* _Your task_
Please give back word for word the lines of the material below between the line containing "(** ** Tessl *)" and the line containing "let? limits := mergeLimits limitsInput in", inclusive.

* _Task material_
....

(* ===== verification/AcquireSources.v ===== *)
(** * Selecting skills from sources

    How packages/upstreams/src/index.ts picks the files of a skill out of what
    a source delivered: the directory of a Tessl or OpenClaw archive, the files
    of a ClawHub release checked against its manifest, the files of a GitHub
    tree, and the entries of a well-known discovery index. *)

From Stdlib Require Import ZArith Lia SpecFloat.
From stdpp Require Import base list strings sets.
From S2P Require Import Prelude Js Base64 Json Numbers Bundle Web Access Names Acquire Archive.

Local Open Scope Z_scope.

Section Sources.
Context {U : UnicodeTables} {UP : UpperTable} {ZL : Zlib} {CR : Crypto} {CO : Collation}.

(** ** Tessl *)

(** A directory of an archive, and a path below it. *)
Definition below (directory : jstr) : jstr := if jeqb directory [] then [] else directory ++ [47].
Definition validateTesslSkillPath (value : jsval) (limits : AcquisitionLimits) : acquired jstr :=
  match value with
  | JStr p =>
      throw_if endsWith [47] p with refuse "invalid_path" ;;
      if jeqb p [] then Ok [] else validateSkillPath p limits false
  | _ => Err (refuse "invalid_path")
  end.
Definition selectTesslSkillDirectory (files : list (jstr * list Z)) (skillPath : jsval)
    (limitsInput : list (jstr * jsval)) : acquired (list (jstr * list Z)) :=
  let? limits := mergeLimits limitsInput in
  let? selectedPath := validateTesslSkillPath skillPath limits in
  throw_if bool_decide (files = []) with refuse "source_not_found" ;;
  let prefix := below selectedPath in
  let selected := (fun file => (drop (length prefix) file.1, file.2)) <$>
                  List.filter (fun file => startsWith prefix file.1) files in
  throw_if negb (existsb (fun file => jeqb file.1 (js "SKILL.md")) selected) with refuse "source_not_found" ;;
  let? _ := map_result (fun file => validateSkillPath file.1 limits false) selected in
  throw_if maxFiles limits <? Z.of_nat (length selected) with refuse "file_count_limit" ;;
  Ok selected.

(** ** ClawHub *)

Record ClawHubSourceFile : Type := {
  ch_path : jstr;
  ch_size : Z;
  ch_sha256 : jstr;
}.
#[export] Instance ClawHubSourceFile_eq_dec : EqDecision ClawHubSourceFile.
Proof. solve_decision. Defined.
Definition hex_text (length_ : Z) (s : jstr) : bool := (jlen s =? length_) && forallb is_hex_lower s.
Definition validateClawHubCoordinate (value : jsval) : acquired jstr :=
  match value with
  | JStr s =>
      throw_if jeqb s [] || (256 <? jlen s) || hasLoneSurrogate s || CONTROL_CHARACTER s || includes [47] s ||
               includes [92] s || jeqb s (js ".") || jeqb s (js "..") ||
               negb (match s with
                     | c :: r => is_alnum c && forallb (fun d => is_alnum d || (d =? 46) || (d =? 95) || (d =? 45)) r
                     | [] => false
                     end)
        with refuse "invalid_source" ;;
      Ok s
  | _ => Err (refuse "invalid_source")
  end.
Definition manifest_file (limits : AcquisitionLimits) (seen : list jstr) (total : Z) (entry : jsval)
    : acquired ClawHubSourceFile :=
  throw_if negb (isRecord entry) with refuse "invalid_source" ;;
  let? path := validatePathValue (field entry "path") limits false in
  throw_if bool_decide (path ∈ seen) with refuse "path_collision" ;;
  match field entry "size" with
  | JNum x =>
      match safe_integer x with
      | Some size =>
          throw_if (size <? 0) || (maxFileBytes limits <? size) with refuse "file_size_limit" ;;
          match field entry "sha256" with
          | JStr sha256 =>
              throw_if negb (hex_text 64 sha256) with refuse "invalid_source" ;;
              throw_if maxExpandedBytes limits <? total + size with refuse "expanded_size_limit" ;;
              Ok {| ch_path := path; ch_size := size; ch_sha256 := sha256 |}
          | _ => Err (refuse "invalid_source")
          end
      | None => Err (refuse "file_size_limit")
      end
  | _ => Err (refuse "file_size_limit")
  end.
Fixpoint manifest_files (limits : AcquisitionLimits) (seen : list jstr) (total : Z) (l : list jsval)
    : acquired (list ClawHubSourceFile) :=
  match l with
  | [] => Ok []
  | entry :: l' =>
      let? file := manifest_file limits seen total entry in
      let? files := manifest_files limits (ch_path file :: seen) (total + ch_size file) l' in
      Ok (file :: files)
  end.
Definition validateClawHubManifest (value : jsval) (limits : AcquisitionLimits) : acquired (list ClawHubSourceFile) :=
  match value with
  | JArr l =>
      throw_if bool_decide (length l = O) with refuse "invalid_source" ;;
      throw_if maxFiles limits <? Z.of_nat (length l) with refuse "file_count_limit" ;;
      manifest_files limits [] 0 l
  | _ => Err (refuse "invalid_source")
  end.
(** A manifest as the value a later validation receives. *)
Definition manifest_value (files : list ClawHubSourceFile) : jsval :=
  JArr ((fun f => JObj [(js "path", JStr (ch_path f)); (js "size", JNum (num_of_Z (ch_size f)));
                        (js "sha256", JStr (ch_sha256 f))]) <$> files).
Definition manifest_line (file : ClawHubSourceFile) : jstr :=
  ch_path file ++ 0 :: js_of_nat (Z.to_nat (ch_size file)) ++ 0 :: ch_sha256 file.
Definition by_collation (left right : jstr) : comparison := localeCompare left right ?= 0.
Definition clawHubManifestKey (files : list ClawHubSourceFile) : jstr :=
  join [10] (js_sort by_collation (manifest_line <$> files)).
Definition assertClawHubManifestEqual (expected actual : jsval) (limits : AcquisitionLimits) : acquired unit :=
  let? expected := validateClawHubManifest expected limits in
  let? actual := validateClawHubManifest actual limits in
  throw_if negb (jeqb (clawHubManifestKey expected) (clawHubManifestKey actual)) with refuse "digest_mismatch" ;;
  Ok tt.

....

* _Solution for this problem_
(** ** Tessl *)

(** A directory of an archive, and a path below it. *)
Definition below (directory : jstr) : jstr := if jeqb directory [] then [] else directory ++ [47].
Definition validateTesslSkillPath (value : jsval) (limits : AcquisitionLimits) : acquired jstr :=
  match value with
  | JStr p =>
      throw_if endsWith [47] p with refuse "invalid_path" ;;
      if jeqb p [] then Ok [] else validateSkillPath p limits false
  | _ => Err (refuse "invalid_path")
  end.
Definition selectTesslSkillDirectory (files : list (jstr * list Z)) (skillPath : jsval)
    (limitsInput : list (jstr * jsval)) : acquired (list (jstr * list Z)) :=
  let? limits := mergeLimits limitsInput in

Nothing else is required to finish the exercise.